Writing on Reddit, he explained that his mother-in-law died from lung cancer five years ago and it wasn’t an easy or peaceful death.
“Our lives understandably went on pause after the diagnosis and we both spent a lot of time off work helping care for her mother. My wife had a pretty typical showing of grief at the time, cycling through different stages. Same with our three kids,” the 36-year-old man wrote.
After her death, his wife ‘got really bad.’
“For months after she could barely function. I gently took over pretty much all the responsibilities in the household and with the kids. She had been attending grief counseling since the diagnosis and continued after the death,” he went on.
The man shared that he was very supportive and that his wife cried on his shoulder every night.
But five years later, the frustrated husband said that his wife doesn’t seem to be any better.
“(She’s) in bed half the day, crying, does not want to interact with the family, does not have the energy to do anything around the house.
“This will go on every single day until about a week after the holiday ends. Every holiday is intense grief, just as much now as it was 5 years ago. October, November, December, and January, her mom’s birthday month, every year are particularly bad; I am essentially without my wife, and am a single parent to my three kids.

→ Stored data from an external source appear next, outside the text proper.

Lemma enter_install_moves x k n e :
  leads (inv (o, fun _ => False) k n e) (enter_install (W := world D) x) (fun out w => moves x k n e w out.2).
Proof.
  destruct (hardware (o, fun _ => False) k n e) as (Hi & Hu & Hs & Hcu & Hcw).
  unfold enter_install. cbv zeta. apply leads_after; [done|]. intros installed. case_match.
  - repeat (apply leads_after; [done|]; intros ?). apply leads_ret. intros w. by apply disowned_moves.
  - apply leads_ret. intros w. by apply disowned_moves.
Qed.

Lemma enter_moves x epoch now k n e :
  leads (inv (o, owns x) k n e) (deck_serial_session_enter (W := world D) x epoch now) (fun out w => moves x k n e w out.2).
Proof.
  destruct (hardware (o, fun _ => False) k n e) as (_ & Hu & Hs & _).
  unfold deck_serial_session_enter. case_match; [by apply leads_ret|]. case_match eqn:E; [by apply leads_ret|]. bool_prop.
  assert (forall A (m : M (world D) A) Q, leads (inv (o, fun _ => False) k n e) m Q -> leads (inv (o, owns x) k n e) m Q) as Hnot
    by (intros A m Q Hm w Hi; apply Hm; eapply not_usb; [|exact Hi]; congruence).
  apply Hnot. case_match; [|apply enter_install_moves].
  apply leads_after; [done|]. intros uninstalled. case_match.
  - apply leads_after; [done|]. intros []. apply leads_ret. intros w. by apply disowned_moves.
  - pose proof (enter_install_moves (x <| uart_installed := false |>) k n e) as Hd. exact Hd.
Qed.

Lemma exit_moves x epoch k n e :
  leads (inv (o, owns x) k n e) (deck_serial_session_exit (W := world D) x epoch) (fun out w => moves x k n e w out.2).
Proof.
  unfold deck_serial_session_exit. case_match; [by apply leads_ret|]. cbv zeta. case_match; [by apply leads_ret|].
  apply (leads_bind _ _ _ (fun out w => moves x k n e w out.2)); [pose proof (disarm_moves (x <| control_epoch := epoch |>) k n e) as Hd; exact Hd|]. intros [ok x']. by apply leads_ret.
Qed.

Lemma apply_moves x rid on now k n e :
  leads (inv (o, owns x) k n e) (apply_web_request (W := world D) x rid on now) (fun out w => moves x k n e w out.2).
Proof.
  unfold apply_web_request. cbv zeta. eapply (leads_bind _ _ _ (fun x' w => moves x k n e w x')).
  - destruct on; [|apply return_moves].
    eapply (leads_bind _ _ _ (fun _ => inv (o, fun _ => False) k n e)); [|intros []; apply leads_ret; intros w; by apply disowned_moves].
    case_bool_decide as Hs; [by apply clear_usb_disowns|]. apply leads_ret. intros w. by apply not_usb.
  - intros x'. apply leads_ret. by intros w.
Qed.
Lemma accept_usb_step x k n e w generation count :
  let out := deck_serial_session_accept_usb_input_generation x generation count in
  at_ (Some x) x k n e w ->
  at_ (Some out.2) out.2 k n e (w <| service := (service w) <| session := Some out.2 |> |>) /\ (out.1 = true -> owns out.2 generation).
Proof.
  intros out Hx. split.
  - apply (put_session (Some x)).
    assert (leads (at_ (Some x) x k n e) (mret out : M (world D) _) (fun out w => at_ (Some x) out.2 k n e w)) as Hm; [|by apply Hm].
    unfold out. apply method_step.
    + intros v _ Hwf. unfold deck_serial_session_accept_usb_input_generation. run. repeat case_match; try done. apply wf_rejected; [done|apply u64_range].
    + intros v. run. unfold deck_serial_session_accept_usb_input_generation. by repeat case_match.
    + apply leads_ret. intros v Hi. unfold deck_serial_session_accept_usb_input_generation. by repeat case_match.
  - unfold out, deck_serial_session_accept_usb_input_generation. case_match eqn:E; [|by case_match]. bool_prop. intros _. split; [|done]. tauto.
Qed.
Record receive_ok p : Prop := {
  ok_router : router_ok (router p);
  ok_pool : free_blocks p ++ filled_blocks p ++ held p ≡ₚ seq 0 kInputBlockCount;
  ok_length : List.length (input_blocks p) = kInputBlockCount;
  ok_whole : Forall whole (input_blocks p);
  ok_free : forall index, index ∈ free_blocks p -> block_at p index = empty_block;
  ok_chunks : received p = submitted p ++ chunks p (in_flight p);
  ok_filled : forall index, index ∈ in_flight p -> (0 < i_length (block_at p index) <= DECK_SERIAL_ROUTER_BLOCK_BYTES)%nat;
  ok_rx : rx_ok (rx_task p);
  ok_router_task : match router_task p with RouterNote _ | RouterNoteLoop => False | _ => True end;
  ok_failures : failures p = 0%nat;
}.

(** ** Every step keeps it *)

Lemma pool_nodup p : receive_ok p -> NoDup (free_blocks p ++ filled_blocks p ++ held p).
Proof. intros Hp. rewrite (ok_pool _ Hp). apply NoDup_seq. Qed.

Lemma pool_size p : receive_ok p -> (List.length (free_blocks p) + List.length (filled_blocks p) + List.length (held p) = kInputBlockCount)%nat.
Proof.
  intros Hp. pose proof (Permutation_length (ok_pool _ Hp)) as Hl. rewrite !length_app, length_seq in Hl. lia.
Qed.

Lemma held_room p index : receive_ok p -> index ∈ held p -> has_room (free_blocks p) = true /\ has_room (filled_blocks p) = true.
Proof.
  intros Hp Hi. pose proof (pool_size p Hp). assert (0 < List.length (held p))%nat by (destruct (held p); [by apply elem_of_nil in Hi|cbn; lia]).
  unfold has_room, kInputQueueDepth. split; apply Nat.ltb_lt; lia.
Qed.

Lemma held_bound p index : receive_ok p -> index ∈ held p -> (index < List.length (input_blocks p))%nat.
Proof.
  intros Hp Hi. rewrite (ok_length _ Hp). assert (index ∈ seq 0 kInputBlockCount) as Hs by (rewrite <- (ok_pool _ Hp), !elem_of_app; auto).
  apply elem_of_seq in Hs. lia.
Qed.

Lemma held_apart p index : receive_ok p -> index ∈ held p -> (index ∉ free_blocks p) /\ (index ∉ filled_blocks p).
Proof. intros Hp Hi. pose proof (pool_nodup p Hp) as Hn. apply NoDup_app in Hn as (_ & Hfree & Hn). apply NoDup_app in Hn as (_ & Hfilled & _).
  split; intros Hj; [apply (Hfree _ Hj); apply elem_of_app; auto|by apply (Hfilled _ Hj)].
Qed.

Lemma set_block_same index b p : (index < List.length (input_blocks p))%nat -> block_at (set_block index b p) index = b.
Proof. intros Hi. unfold block_at, set_block. cbn. by rewrite list_lookup_insert_eq. Qed.

Lemma set_block_other index b p j : index <> j -> block_at (set_block index b p) j = block_at p j.
Proof. intros Hj. unfold block_at, set_block. cbn. by rewrite list_lookup_insert_ne. Qed.

Lemma whole_at p index : receive_ok p -> whole (block_at p index).
Proof.
  intros Hp. unfold block_at. destruct (input_blocks p !! index) as [b|] eqn:E; [|done].
  pose proof (ok_whole _ Hp) as Hw. rewrite Forall_lookup in Hw. by apply (Hw index).
Qed.

(** The chunks of blocks among which is not the one that changes. *)
Lemma chunks_other index b p queue : index ∉ queue -> chunks (set_block index b p) queue = chunks p queue.
Proof.
  intros Hi. apply list_fmap_ext. intros k j Hj. rewrite set_block_other; [done|]. intros ->. apply Hi. by eapply list_elem_of_lookup_2.
Qed.

Lemma set_whole index b p : Forall whole (input_blocks p) -> whole b -> Forall whole (input_blocks (set_block index b p)).
Proof. intros Hf Hb. cbn. by apply Forall_insert. Qed.

Lemma noted p error : router_ok (router p) -> router_ok (router (note_uart_error error p)).
Proof. intros Hr. by apply note_error_ok. Qed.

Lemma return_step p index :
  receive_ok p -> index ∈ held p ->
  return_input_block index p = (true, (set_block index empty_block p) <| free_blocks := free_blocks p ++ [index] |>).
Proof. intros Hp Hi. unfold return_input_block. destruct (held_room p index Hp Hi) as [Hf _]. cbn in *. by rewrite Hf. Qed.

“All together, she is completely incapacitated by grief for about 6 months out of the year, and has been the past 5 years.”
The man said he has spoken to therapists, his family and friends but he thinks that he’s running out of options.
“I feel awful for considering a divorce, but I don’t know what else to do,” he added.
Reddit users were also heartbroken by the situation, with one person commenting: “My dad acts the same way your wife does, and he has for 25+ years. Every holiday, every big event, every birthday or anniversary (whether it’s the deceased or living), he is sad and/or at the graveyard.”
Another wrote: “Believe me when I say your kids will notice, and they will start saying, ‘She’ll care more about me when I’m dead’. I’ve been saying it for years, and it’s one of the most hurtful thoughts to have.”